Les groupes d’enseignement privé sont, pour la plupart, structurés au travers d’une société-mère et de plusieurs filiales de cette même société-mère développant chacun les enseignements qui lui incombent.

Les prestations de services ou les livraisons de bien qui sont étroitement liées aux enseignements visées par l’article 261 du CGI bénéficient de l’exonération de TVA en vertu des dispositions du 4-4 de ce même article.

La Cour de Justice de l’Union Européenne (CJUE) a jugé que les termes « prestations de services » et « livraisons de biens », de la directives de TVA ne notent aucune définition de la notion d’opérations « étroitement liées », concernant « l’éducation de l’enfance ou de la jeunesse, l’enseignement scolaire ou universitaire, la formation ou le recyclage professionnel ».
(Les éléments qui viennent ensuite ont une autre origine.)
(** * Insurance Policy Query Assistant: retrieval policy and dialogue loop

    A shallow embedding of [utils.py] (record-store construction and the
    strict policy-ID retriever), of the chat loop of [chatbot.py] and of
    [dataset_generator.py], together with the properties the
    specification states about them.

    Modelling conventions.
    - A Python [str] is a sequence of Unicode code points; it is modelled
      by the Rocq [string] of the bytes of its UTF-8 encoding (a lone
      surrogate, which a [str] may hold, by the three bytes of the same
      scheme).  Two [str] are equal exactly when their encodings are, so
      dictionary keys and [==] are as in Python.  An ASCII character is
      one byte below 128 and no byte of another character is below 128,
      so a literal of ASCII characters matches at a byte offset exactly
      where it matches in the [str]; offsets are counted in bytes.
    - The regex class [\d] of a [str] pattern is every character of the
      Unicode category Nd (decimal digit), not the ten ASCII digits only:
      [leading_digit] decodes the character at the head of the text and
      looks it up.  The ASCII digits are fixed; which other code points
      are decimal digits depends on the Unicode version of the
      interpreter and is the parameter [UnicodeData] of the model.
      [unicode_14] is the table of Unicode 14.0 (CPython 3.11).
    - [str.upper] and [str.lower] are modelled on the ASCII letters, the
      other bytes being kept.  This gives the same result wherever the
      code uses them: Python maps no other character to a string with
      [P], [O] or a decimal digit in it, maps a decimal digit to itself,
      yields an [L] only in [FL] and [FFL] (from the ligatures U+FB02 and
      U+FB04), where it follows [F], and lower-cases no other character
      to a string of letters of [exit] or [quit] (U+0130 gives [i]
      followed by U+0307, U+212A gives [k]); so the pattern
      [POL\d{3}] matches [query.upper()] exactly where it matches here,
      with the same text, and [user_query.lower()] is a keyword exactly
      when it is here.
    - A Python [dict] keyed by strings is a [gmap string _].
    - [print] appends a line to an output log that every function
      returns next to its value.
    - External collaborators (the CSV loader, the language model, the
      vector store, the random source) are parameters of the functions
      that receive them. *)

From Stdlib Require Import Ascii String NArith.
From stdpp Require Import base option list gmap strings pretty.

Local Open Scope string_scope.

(** ** Characters and case mapping *)

(** One of the ten ASCII digits. *)
Definition is_ascii_digit (c : ascii) : bool :=
  let n := N_of_ascii c in (48 <=? n)%N && (n <=? 57)%N.

Definition is_ascii_lower (c : ascii) : bool :=
  let n := N_of_ascii c in (97 <=? n)%N && (n <=? 122)%N.

Definition is_ascii_upper (c : ascii) : bool :=
  let n := N_of_ascii c in (65 <=? n)%N && (n <=? 90)%N.

Definition upper_char (c : ascii) : ascii :=
  if is_ascii_lower c then ascii_of_N (N_of_ascii c - 32) else c.

Definition lower_char (c : ascii) : ascii :=
  if is_ascii_upper c then ascii_of_N (N_of_ascii c + 32) else c.

(** [str.upper()] *)
Fixpoint upper (s : string) : string :=
  match s with
  | EmptyString => EmptyString
  | String c s' => String (upper_char c) (upper s')
  end.

(** [str.lower()] *)
Fixpoint lower (s : string) : string :=
  match s with
  | EmptyString => EmptyString
  | String c s' => String (lower_char c) (lower s')
  end.

(** ** Characters of a text in UTF-8 *)

(** The bytes of a code point: one byte below 128, otherwise a lead byte
    and one to three continuation bytes of six bits each. *)
Definition utf8_encode (cp : N) : string :=
  let tail (n : N) := ascii_of_N (128 + n mod 64) in
  if (cp <? 128)%N then String (ascii_of_N cp) EmptyString
  else if (cp <? 2048)%N then
    String (ascii_of_N (192 + cp / 64)) (String (tail cp) EmptyString)
  else if (cp <? 65536)%N then
    String (ascii_of_N (224 + cp / 64 / 64))
      (String (tail (cp / 64)%N) (String (tail cp) EmptyString))
  else
    String (ascii_of_N (240 + cp / 64 / 64 / 64))
      (String (tail (cp / 64 / 64)%N)
         (String (tail (cp / 64)%N) (String (tail cp) EmptyString))).

(** The text that stands for the [str] of the given code points. *)
Definition utf8_text (cps : list N) : string :=
  foldr (λ cp s, utf8_encode cp +:+ s) EmptyString cps.

(** The six payload bits of a continuation byte [10xxxxxx]. *)
Definition continuation_byte (c : ascii) : option N :=
  let n := N_of_ascii c in
  if (128 <=? n)%N && (n <? 192)%N then Some (n - 128)%N else None.

(** [n] continuation bytes at the head of [s]: the code point they
    complete [acc] to, the bytes, and what follows them. *)
Fixpoint utf8_tail (n : nat) (acc : N) (s : string)
  : option (N * string * string) :=
  match n with
  | O => Some (acc, EmptyString, s)
  | S n' =>
      match s with
      | EmptyString => None
      | String b s' =>
          x ← continuation_byte b;
          '(cp, bs, rest) ← utf8_tail n' (acc * 64 + x)%N s';
          Some (cp, String b bs, rest)
      end
  end.

(** The lead byte of a character of two, three or four bytes: the number
    of continuation bytes, the payload of the lead, and the least code
    point that takes this many bytes. *)
Definition utf8_lead (c : ascii) : option (nat * N * N) :=
  let n := N_of_ascii c in
  if (n <? 194)%N then None
  else if (n <? 224)%N then Some (1, (n - 192)%N, 128%N)
  else if (n <? 240)%N then Some (2, (n - 224)%N, 2048%N)
  else if (n <? 245)%N then Some (3, (n - 240)%N, 65536%N)
  else None.

(** The first character of a text: its code point, its bytes, and the
    rest of the text. *)
Definition utf8_head (s : string) : option (N * string * string) :=
  match s with
  | EmptyString => None
  | String b s' =>
      if (N_of_ascii b <? 128)%N then
        Some (N_of_ascii b, String b EmptyString, s')
      else
        '(n, payload, least) ← utf8_lead b;
        '(cp, bs, rest) ← utf8_tail n payload s';
        if (least <=? cp)%N && (cp <? 1114112)%N
        then Some (cp, String b bs, rest)
        else None
  end.
Lemma auto_start_agrees_with_status_witness :
  exists content,
    unique_keys (load_config (config_file (System_with stored_two_providers))) = true
    /\ api_status true (System_with stored_two_providers)
       = Returns (JSONResponse content 200)
    /\ lookup_path ["providers"; "anthropic"; "configured"] content = Some (JBool true)
    /\ lookup_path ["providers"; "openai"; "configured"] content = Some (JBool false)
    /\ auto_start_gateway (System_with stored_two_providers)
       = Some (create_task OpStart (System_with stored_two_providers)).
Proof.
  eexists. split; [reflexivity|]. split; [reflexivity|].
  split; [reflexivity|]. split; [reflexivity|].
  refine (proj1 (proj2 (auto_start_agrees_with_status
                          (System_with stored_two_providers) _ eq_refl eq_refl)) _).
  exists "anthropic". reflexivity.
Defined.

(** X8: a provider entry that is not an object breaks the status page but
    not the auto-start: [GET /api/status] ends in an unhandled
    [AttributeError], while [auto_start_gateway] skips the entry. *)
Theorem api_status_fails_on_non_dict_provider
    (sys : System) (config provs : list (string * json)) (name : string) (v : json) :
  load_config (config_file sys) = JDict config ->
  dict_lookup "providers" config = Some (JDict provs) ->
  (name, v) ∈ provs -> is_dict v = false ->
  api_status true sys = Raises "AttributeError"
  /\ auto_start_gateway sys
     = Some (if existsb (fun kv => provider_configured (snd kv)) provs
             then create_task OpStart sys else sys).
Proof.
  intros Hconfig Hprovs Hin Hv. split.
  - unfold api_status. cbn [require_auth negb]. rewrite Hconfig. cbn [as_dict].
    unfold dict_get at 1. rewrite Hprovs. cbn [from_option]. unfold id. cbn [as_dict].
    unfold providers_summary. rewrite providers_summary_fails; [done|].
    apply Exists_exists. by exists (name, v).
  - unfold auto_start_gateway. rewrite Hconfig. cbn [as_dict].
    unfold dict_get at 1. rewrite Hprovs. cbn [from_option]. unfold id. cbn [as_dict].
    do 2 f_equal.
Qed.

Lemma api_status_fails_on_non_dict_provider_witness :
  api_status true (System_with stored_null_provider) = Raises "AttributeError"
  /\ auto_start_gateway (System_with stored_null_provider)
     = Some (System_with stored_null_provider).
Proof.
  assert (Hin : ("anthropic", JNull) ∈ [("anthropic", JNull)])
    by (apply list_elem_of_singleton; reflexivity).
  exact (api_status_fails_on_non_dict_provider
           (System_with stored_null_provider) _ [("anthropic", JNull)]
           "anthropic" JNull eq_refl eq_refl Hin eq_refl).
Defined.

(** ** Authentication *)

Lemma partition_spec (s : string) :
  has_colon (fst (fst (partition s))) = false
  /\ ((snd (fst (partition s)) = ":"
       /\ s = fst (fst (partition s)) +:+ ":" +:+ snd (partition s))
      \/ (snd (fst (partition s)) = "" /\ snd (partition s) = ""
          /\ s = fst (fst (partition s)))).
Proof.
  induction s as [|c s IH]; cbn [partition].
  - split; [done | right; done].
  - destruct (Ascii.eqb c colon) eqn:Hc.
    + apply Ascii.eqb_eq in Hc as ->. split; [done | left; done].
    + destruct (partition s) as [[head sep] tail]. cbn [fst snd] in *.
      destruct IH as [Hhead Hcases]. split; [cbn; by rewrite Hc|].
      destruct Hcases as [[-> ->]|(-> & -> & ->)]; [left | right]; done.
Qed.

Lemma partition_found (head tail : string) :
  has_colon head = false ->
  partition (head +:+ ":" +:+ tail) = (head, ":", tail).
Proof.
  induction head as [|c head IH]; [done|].
  cbn [has_colon]. intros [Hc Hhead]%orb_false_iff.
  change (String c head +:+ ":" +:+ tail) with (String c (head +:+ ":" +:+ tail)).
  cbn [partition]. by rewrite Hc, IH.
Qed.

(** X9: the credentials are accepted exactly when the header has two
    whitespace-separated fields, the first reads [basic] in any letter case,
    and the second decodes to the user name, a colon and the password; the
    user name is cut at the first colon, so when [ADMIN_USERNAME] itself
    holds a colon no credentials are ever accepted. *)
Theorem authenticate_accepts_iff
    (ADMIN_USERNAME ADMIN_PASSWORD : string)
    (b64decode_ascii : string -> option string) (auth : string) :
  ADMIN_PASSWORD <> "" ->
  (authenticate ADMIN_USERNAME ADMIN_PASSWORD b64decode_ascii (Some auth)
   = Authenticated ["authenticated"] ADMIN_USERNAME
   <-> (exists scheme credentials,
          split auth = [scheme; credentials]
          /\ lower scheme = "basic"
          /\ b64decode_ascii credentials
             = Some (ADMIN_USERNAME +:+ ":" +:+ ADMIN_PASSWORD)
          /\ has_colon ADMIN_USERNAME = false))
  /\ (forall scopes user,
        authenticate ADMIN_USERNAME ADMIN_PASSWORD b64decode_ascii (Some auth)
        = Authenticated scopes user ->
        scopes = ["authenticated"] /\ user = ADMIN_USERNAME).
Proof.
  intros Hpw. unfold authenticate.
  destruct (split auth) as [|scheme [|credentials [|? ?]]];
    try (split; [split; [done | by intros (? & ? & ? & _)] | done]).
  destruct (String.eqb_spec (lower scheme) "basic") as [Hscheme|Hscheme]; cbn [negb];
    [|split; [split; [done|] | done];
      intros (? & ? & [= <- <-] & ? & _); done].
  destruct (b64decode_ascii credentials) as [decoded|] eqn:Hdec;
    [|split; [split; [done|] | done];
      intros (? & ? & [= <- <-] & _ & Hd & _); congruence].
  pose proof (partition_spec decoded) as [Hhead Hcases].
  destruct (partition decoded) as [[username sep] password] eqn:Hpart.
  cbn [fst snd] in *. split; [split|].
  - destruct (String.eqb_spec username ADMIN_USERNAME) as [->|Hu]; cbn [andb];
      [|done].
    destruct (String.eqb_spec password ADMIN_PASSWORD) as [->|Hp]; [|done].
    intros _. exists scheme, credentials. repeat split; try done.
    destruct Hcases as [[-> ->]|(_ & -> & _)]; done.
  - intros (? & ? & [= <- <-] & _ & Hd & Hcolon).
    rewrite Hdec in Hd. injection Hd as ->.
    rewrite (partition_found _ _ Hcolon) in Hpart. injection Hpart as <- <- <-.
    by rewrite !String.eqb_refl.
  - intros scopes user.
    destruct (String.eqb_spec username ADMIN_USERNAME) as [->|Hu]; cbn [andb];
      [|done].
    destruct (String.eqb password ADMIN_PASSWORD); [|done].
    by intros [= <- <-].
Qed.

Lemma authenticate_accepts_iff_witness :
  "s3cret" <> ""
  /\ authenticate "admin" "s3cret" (decode_only "YWRtaW46czNjcmV0" "admin:s3cret")
       (Some "BASIC  YWRtaW46czNjcmV0")
     = Authenticated ["authenticated"] "admin".
Proof.
  assert (Hpw : "s3cret" <> "") by discriminate.
  split; [exact Hpw|].
  apply (proj1 (authenticate_accepts_iff "admin" "s3cret"
                  (decode_only "YWRtaW46czNjcmV0" "admin:s3cret")
                  "BASIC  YWRtaW46czNjcmV0" Hpw)).
  exists "BASIC", "YWRtaW46czNjcmV0". repeat split; reflexivity.
Defined.

(** ** Lifecycle calls that do not overlap *)

Lemma has_live_process_lookup (w : World) :
  valid_handle w = true -> has_live_process w = true ->
  exists h p, process (self w) = Some h /\ procs w !! h = Some p
              /\ returncode p = None.
Proof.
  unfold valid_handle, has_live_process, proc_returncode.
  destruct (process (self w)) as [h|]; [|done].
  intros Hh%Nat.ltb_lt Hlive%bool_decide_eq_true.
  destruct (procs w !! h) as [p|] eqn:Hp.
  - by exists h, p.
  - apply lookup_ge_None in Hp. lia.
Qed.

(** [stop()] on a live child, step by step. *)
Lemma run_stop_live (env : Env) (w : World) (h : nat) (p : Process) :
  process (self w) = Some h -> procs w !! h = Some p -> returncode p = None ->
  run stop env w
  = ({| self := {| process := Some h; state := stopped; logs := logs (self w);
                   start_time := None; restart_count := restart_count (self w);
                   _read_tasks := _read_tasks (self w) |};
        procs := <[h := stopped_child env p]> (procs w);
        clock := clock w; tasks := tasks w |},
     Finished tt).
Proof.
  intros Hproc Hp Hrc.
  assert (Hlive : has_live_process w = true).
  { unfold has_live_process, proc_returncode. rewrite Hproc, Hp, Hrc.
    by apply bool_decide_eq_true. }
  assert (Hlt : h < length (procs w)) by (by eapply lookup_lt_Some).
  unfold stop.
  rewrite (run_bind_finished _ _ _ _ _ _ (run_process_is_live env w)).
  rewrite Hlive. cbn [negb].
  unfold on_process. cbn. rewrite Hproc. cbn. rewrite Hproc. cbn.
  unfold proc_returncode at 1. cbn [procs set_procs set_self].
  rewrite list_lookup_alter_eq, Hp. cbn [fmap option_fmap option_map send_signal returncode].
  rewrite Hrc. unfold stopped_child, stop_signals, stop_exit_code.
  destruct (exit_in_time env) as [code|].
  - cbn. unfold child_exit, proc_returncode. cbn [procs set_procs set_self].
    rewrite list_lookup_alter_eq, Hp. cbn. rewrite Hrc. cbn.
    unfold set_procs, set_self. cbn. rewrite Hproc. do 2 f_equal.
    apply list_eq. intros i. destruct (decide (i = h)) as [->|Hne].
    + rewrite !list_lookup_alter_eq, list_lookup_insert_eq by done. by rewrite Hp.
    + by rewrite !list_lookup_alter_ne, list_lookup_insert_ne.
  - cbn. rewrite Hproc. cbn. rewrite Hproc. cbn.
    unfold proc_returncode at 1. cbn [procs set_procs set_self].
    rewrite !list_lookup_alter_eq, Hp. cbn. rewrite Hrc.
    unfold child_exit, proc_returncode. cbn [procs set_procs set_self].
    rewrite !list_lookup_alter_eq, Hp. cbn. rewrite Hrc. cbn.
    unfold set_procs, set_self. cbn. rewrite Hproc. do 2 f_equal.
    apply list_eq. intros i. destruct (decide (i = h)) as [->|Hne].
    + rewrite !list_lookup_alter_eq, list_lookup_insert_eq by done. rewrite Hp. cbn.
      unfold set_returncode, send_signal. cbn. by rewrite <- app_assoc.
    + by rewrite !list_lookup_alter_ne, list_lookup_insert_ne.
Qed.

(** X10: [stop()] always ends with no live child recorded.  From any
    world whose recorded child is in the process table it returns with
    state ["stopped"]; [get_status()] then reports neither pid nor uptime;
    a child that was live has been sent SIGTERM, and SIGKILL only when it
    did not exit in time, and has exited, and the start time is cleared;
    without a live child nothing but the state changes; and calling
    [stop()] again changes nothing at all. *)
Theorem stop_leaves_no_live_child (env env2 : Env) (w : World) :
  valid_handle w = true ->
  snd (run stop env w) = Finished tt
  /\ state (self (fst (run stop env w))) = stopped
  /\ has_live_process (fst (run stop env w)) = false
  /\ status_pid (get_status (fst (run stop env w))) = None
  /\ status_uptime (get_status (fst (run stop env w))) = None
  /\ (forall h p, process (self w) = Some h -> procs w !! h = Some p ->
        returncode p = None ->
        procs (fst (run stop env w)) = <[h := stopped_child env p]> (procs w)
        /\ start_time (self (fst (run stop env w))) = None)
  /\ (has_live_process w = false ->
      procs (fst (run stop env w)) = procs w
      /\ start_time (self (fst (run stop env w))) = start_time (self w))
  /\ run stop env2 (fst (run stop env w)) = (fst (run stop env w), Finished tt).
Proof.
  intros Hvalid. destruct (has_live_process w) eqn:Hlive.
  - destruct (has_live_process_lookup w Hvalid Hlive) as (h & p & Hproc & Hp & Hrc).
    rewrite (run_stop_live env w h p Hproc Hp Hrc). cbn [fst snd].
    assert (Hlt : h < length (procs w)) by (by eapply lookup_lt_Some).
    set (w' := {| self := _; procs := _; clock := _; tasks := _ |}).
    assert (Hdead : has_live_process w' = false).
    { unfold has_live_process, proc_returncode. cbn.
      rewrite list_lookup_insert_eq by done. done. }
    split; [done|]. split; [done|]. split; [done|].
    split; [by apply get_status_no_live_process|]. split; [done|].
    split; [|split; [done|]].
    + intros h0 p0 Hproc0 Hp0 _. rewrite Hproc in Hproc0. injection Hproc0 as <-.
      rewrite Hp in Hp0. injection Hp0 as <-. done.
    + by rewrite run_stop_idle.
  - rewrite run_stop_idle by done. cbn [fst snd].
    split; [done|]. split; [done|]. split; [exact Hlive|].
    split; [by apply get_status_no_live_process|].
    split.
    { unfold get_status.
      cbn [status_uptime self exec_op set_self fst state start_time].
      destruct (start_time (self w)); [|done].
      cbn [GatewayState_eqb]. by rewrite andb_false_r. }
    split; [|split; [done|]].
    + intros h p Hproc Hp Hrc. exfalso.
      unfold has_live_process, proc_returncode in Hlive.
      rewrite Hproc, Hp, Hrc in Hlive. by apply bool_decide_eq_false in Hlive.
    + by rewrite run_stop_idle.
Qed.
(** * AI-todo: the task store, the HTTP handlers and the insight generator

    A shallow embedding of [server/src/database.ts], [server/src/index.ts]
    and [server/src/ai-service.ts].

    - The [tasks] table is a list of rows in rowid order together with the
      AUTOINCREMENT counter; every prepared statement of [taskQueries] and
      [analyticsQueries] is a function on that table.
    - Timestamps are milliseconds since the Unix epoch (UTC).  SQLite's
      [CURRENT_TIMESTAMP] has a resolution of one second, JavaScript's
      [new Date()] of one millisecond; both read the same system clock.
    - JavaScript numbers and SQLite's REAL values are IEEE-754 doubles.
      Counts are exact integers; the divisions of the code
      ([completed / total * 100] and [total / 7]) go through [fl],
      round-to-nearest-even on 53 bits.
    - A handler is a function from the request and the store to the new
      store and the response; the outbound HTTP call of the insight
      generator is an effect recorded in a log.
    - The task handlers are given twice.  [Api] has them on bodies whose
      properties are of the types [interface Task] declares, which is what
      the client sends.  [Wire] has them on any JSON, with the driver's
      binding of the arguments, SQLite's column affinities and the
      handlers' catch blocks; on bodies as declared the two agree. *)

From Stdlib Require Import ZArith QArith Qround List String Ascii Bool Lia Lqa.
From Stdlib Require Import Permutation Sorted DecimalString DecimalPos Qpower.
Import ListNotations.

Open Scope Z_scope.

(** ** JavaScript and SQL helpers *)

(** [Array.prototype.sort] and SQL's ORDER BY, as a stable insertion sort:
    [le x y] says that [x] may stay in front of [y]. *)
Section Sorting.
Context {A : Type} (le : A -> A -> bool).

Fixpoint insert_by (x : A) (l : list A) : list A :=
  match l with
  | [] => [x]
  | y :: l' => if le x y then x :: l else y :: insert_by x l'
  end.

Fixpoint sort_by (l : list A) : list A :=
  match l with
  | [] => []
  | x :: l' => insert_by x (sort_by l')
  end.

(** The order a comparison function decides. *)
Definition ordered_by (x y : A) : Prop := le x y = true.

End Sorting.

(** [ORDER BY key DESC] answered from an index on [key], which SQLite walks
    backwards: the largest key first and, among rows of equal key, the row
    inserted last first.  The rows come in rowid order. *)
Definition index_desc {A : Type} (key : A -> Z) (l : list A) : list A :=
  rev (sort_by (fun a b => key a <=? key b) l).

(** [.length] of an array, as a JavaScript number. *)
Definition len {A : Type} (l : list A) : Z := Z.of_nat (List.length l).

(** JavaScript's truthiness of a string: only the empty string is falsy. *)
Definition truthy_string (s : string) : bool := negb (s =? "")%string.

(** Truthiness of a string-valued property that may be absent ([undefined]). *)
Definition truthy (s : option string) : bool :=
  match s with
  | Some s => truthy_string s
  | None => false
  end.

(** [a || b] for a string-valued [a] that may be absent. *)
Definition or_else (a : option string) (b : string) : string :=
  match a with
  | Some s => if truthy_string s then s else b
  | None => b
  end.

(** The same, where the fallback is a nullable column. *)
Definition or_else_null (a : option string) (b : option string) : option string :=
  if truthy a then a else b.

(** Decimal rendering of an integer, as in a template literal. *)
Definition show (n : Z) : string := NilZero.string_of_int (Z.to_int n).

(** ** IEEE-754 doubles

    A double is represented by the rational it denotes.  [fl] rounds a
    rational to the nearest double, ties to even, with an unbounded exponent
    range: the quotients and percentages of the code lie between [2^-32]
    and [2^32], far from overflow and from the subnormal numbers. *)

Definition round_half_even (q : Q) : Z :=
  let f := Qfloor q in
  match Qcompare (q - inject_Z f) (1 # 2) with
  | Lt => f
  | Gt => f + 1
  | Eq => if Z.even f then f else f + 1
  end.

(** The binary exponent [e] of a positive rational: [2^e <= q < 2^(e+1)]. *)
Definition binade (q : Q) : Z :=
  let e0 := Z.log2 (Qnum q) - Z.log2 (Zpos (Qden q)) in
  if Qle_bool (Qpower 2 e0) q then e0 else e0 - 1.

Definition fl_pos (q : Q) : Q :=
  let e := binade q in
  inject_Z (round_half_even (q * Qpower 2 (52 - e))) * Qpower 2 (e - 52).

Definition fl (q : Q) : Q :=
  let q := Qred q in
  Qred match Qcompare q 0 with
       | Eq => 0
       | Gt => fl_pos q
       | Lt => - fl_pos (- q)
       end.

(** [a / b] and [a * b] on doubles. *)
Definition fdiv (a b : Q) : Q := fl (a / b).
Definition fmul (a b : Q) : Q := fl (a * b).

(** [Number.prototype.toFixed(f)] for [x >= 0]: the integer [n] for which
    [n / 10^f - x] is closest to zero, the larger one on a tie, printed with
    [f] digits after the point. *)
Definition toFixed (f : nat) (x : Q) : string :=
  let p := 10 ^ Z.of_nat f in
  let n := Qfloor (x * inject_Z p + (1 # 2)) in
  match f with
  | O => show n
  | _ =>
      let frac := show (n mod p) in
      (show (n / p) ++ "."
       ++ String.concat "" (repeat "0" (f - String.length frac)) ++ frac)%string
  end.

Definition digit_value (c : ascii) : option Z :=
  let n := Z.of_nat (nat_of_ascii c) in
  if (48 <=? n) && (n <=? 57) then Some (n - 48) else None.

Fixpoint parse_digits (s : string) (acc : option Z) : option Z :=
  match s with
  | EmptyString => acc
  | String c s' =>
      match digit_value c with
      | Some d => parse_digits s' (Some (10 * match acc with Some a => a | None => 0 end + d))
      | None => acc
      end
  end.

(** [parseInt(s)] in base ten: an optional sign and the longest run of
    digits; [None] is [NaN]. *)
Definition parseInt (s : string) : option Z :=
  match s with
  | String "-" s' => option_map Z.opp (parse_digits s' None)
  | String "+" s' => parse_digits s' None
  | _ => parse_digits s None
  end.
Partant, ces motions de services ne sauraient être considérées comme « étroitement liées » que lorsqu’elles sont effectivement fournies en tant que prestations accessoires à l’enseignement dispensé par l’établissement concerné, qui constitue la prestation principale.

La Cour a relevé que l’application de l’exonération pour des opérations « étroitement liées » ) à l’enseignement est soumise à quatre conditions :

  • être effectué par des organismes de droit public;
  • être indispensable à l’accomplissement des opérations exonérées,
  • ne pas être destinée simplement à procurer des recettes supplémentaires à ces organismes;
  • être effectuée par des organismes de droit public ayant pour objet l’éducation de l’enfance ou de la jeunesse ou l’enseignement scolaire ou universitaire ou par d’autres organismes reconnus comme ayant des fins comparables dans l’Etat membre concerné.

Le bénéfice de l’exonération est réservé aux établissements privés d’enseignement énumérés au a) du 4-4 de l’article 261 du CGI (établissements primaires, secondaires, supérieurs…), ce qui n’est pas le cas des prestations de services pédagogiques fournies par une société holding d’un groupe d’enseignement privé au profit des ses filiales.